- Opening Delimiter -

Definition exp_value (e : option exponent) : Z :=
  match e with
  | None => 0
  | Some e => if String.eqb (ex_sign e) "-" then - dval 0 (ex_digits e)
              else dval 0 (ex_digits e)
  end.

Definition frac_digits (n : number) : string := default "" (num_frac n).

(** [number_value n] = ± digits × 10 ^ (exponent − fractional digits). *)
Definition number_value (n : number) : Q :=
  inject_Z ((if num_neg n then -1 else 1) * dval 0 (num_int n +:+ frac_digits n))
  * inject_Z 10 ^ (exp_value (num_exp n) - go_len (frac_digits n)).

Definition Q_sign (c : comparison) : Z :=
  match c with Lt => -1 | Eq => 0 | Gt => 1 end.

(** ** Scanning *)

Lemma digit_cases c :
  is_digit c = true →
  Ascii.eqb c "-" = false ∧ Ascii.eqb c "." = false ∧ is_e c = false
  ∧ is_sign c = false.
Proof. destruct c as [[] [] [] [] [] [] [] []]; by vm_compute. Qed.

(** The first byte of [s], if any, is not a digit. *)
Definition no_digit_head (s : string) : Prop :=
  match s with String c _ => is_digit c = false | EmptyString => True end.

Lemma skip_digits_app a s :
  all_digits a = true → no_digit_head s → skip_digits (a +:+ s) = s.
Proof.
  induction a as [|c a IH]; intros Ha Hs; string_simpl.
  - destruct s as [|d s]; [done|]. simpl in *. by rewrite Hs.
  - bool_props. unfold all_digits in *. simpl in *. bool_props. rewrite H. auto.
Qed.

Lemma digits1_app a s :
  all_digits a = true → a ≠ "" → no_digit_head s → digits1 (a +:+ s) = Some s.
Proof.
  destruct a as [|c a]; [done|]. unfold all_digits. string_simpl. intros Ha _ Hs.
  bool_props. rewrite H. f_equal. by apply skip_digits_app.
Qed.

Lemma skip_digits_inv s : ∃ a, s = a +:+ skip_digits s ∧ all_digits a = true.
Proof.
  induction s as [|c s IH]; [by exists ""|]. simpl. destruct (is_digit c) eqn:E.
  - destruct IH as (a & Hs & Ha). exists (String c a). string_simpl.
    unfold all_digits in *. simpl. rewrite E, Ha. split; [by f_equal|done].
  - by exists "".
Qed.

Lemma digits1_inv s r :
  digits1 s = Some r → ∃ a, s = a +:+ r ∧ all_digits a = true ∧ a ≠ "".
Proof.
  destruct s as [|c s]; [done|]. simpl. destruct (is_digit c) eqn:E; [|done].
  intros [= <-]. destruct (skip_digits_inv s) as (a & Hs & Ha).
  exists (String c a). string_simpl. unfold all_digits in *. simpl.
  rewrite E, Ha. split_and!; [by f_equal|done..].
Qed.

- Closing Delimiter -

Task brief. Restate the records exactly. Leave nothing out.

Output of the exercise.
Definition exp_value (e : option exponent) : Z :=
  match e with
  | None => 0
  | Some e => if String.eqb (ex_sign e) "-" then - dval 0 (ex_digits e)
              else dval 0 (ex_digits e)
  end.

Definition frac_digits (n : number) : string := default "" (num_frac n).

(** [number_value n] = ± digits × 10 ^ (exponent − fractional digits). *)
Definition number_value (n : number) : Q :=
  inject_Z ((if num_neg n then -1 else 1) * dval 0 (num_int n +:+ frac_digits n))
  * inject_Z 10 ^ (exp_value (num_exp n) - go_len (frac_digits n)).

Definition Q_sign (c : comparison) : Z :=
  match c with Lt => -1 | Eq => 0 | Gt => 1 end.

(** ** Scanning *)

Lemma digit_cases c :
  is_digit c = true →
  Ascii.eqb c "-" = false ∧ Ascii.eqb c "." = false ∧ is_e c = false
  ∧ is_sign c = false.
Proof. destruct c as [[] [] [] [] [] [] [] []]; by vm_compute. Qed.

(** The first byte of [s], if any, is not a digit. *)
Definition no_digit_head (s : string) : Prop :=
  match s with String c _ => is_digit c = false | EmptyString => True end.

Lemma skip_digits_app a s :
  all_digits a = true → no_digit_head s → skip_digits (a +:+ s) = s.
Proof.
  induction a as [|c a IH]; intros Ha Hs; string_simpl.
  - destruct s as [|d s]; [done|]. simpl in *. by rewrite Hs.
  - bool_props. unfold all_digits in *. simpl in *. bool_props. rewrite H. auto.
Qed.

Lemma digits1_app a s :
  all_digits a = true → a ≠ "" → no_digit_head s → digits1 (a +:+ s) = Some s.
Proof.
  destruct a as [|c a]; [done|]. unfold all_digits. string_simpl. intros Ha _ Hs.
  bool_props. rewrite H. f_equal. by apply skip_digits_app.
Qed.

Lemma skip_digits_inv s : ∃ a, s = a +:+ skip_digits s ∧ all_digits a = true.
Proof.
  induction s as [|c s IH]; [by exists ""|]. simpl. destruct (is_digit c) eqn:E.
  - destruct IH as (a & Hs & Ha). exists (String c a). string_simpl.
    unfold all_digits in *. simpl. rewrite E, Ha. split; [by f_equal|done].
  - by exists "".
Qed.

Lemma digits1_inv s r :
  digits1 s = Some r → ∃ a, s = a +:+ r ∧ all_digits a = true ∧ a ≠ "".
Proof.
  destruct s as [|c s]; [done|]. simpl. destruct (is_digit c) eqn:E; [|done].
  intros [= <-]. destruct (skip_digits_inv s) as (a & Hs & Ha).
  exists (String c a). string_simpl. unfold all_digits in *. simpl.
  rewrite E, Ha. split_and!; [by f_equal|done..].
Qed.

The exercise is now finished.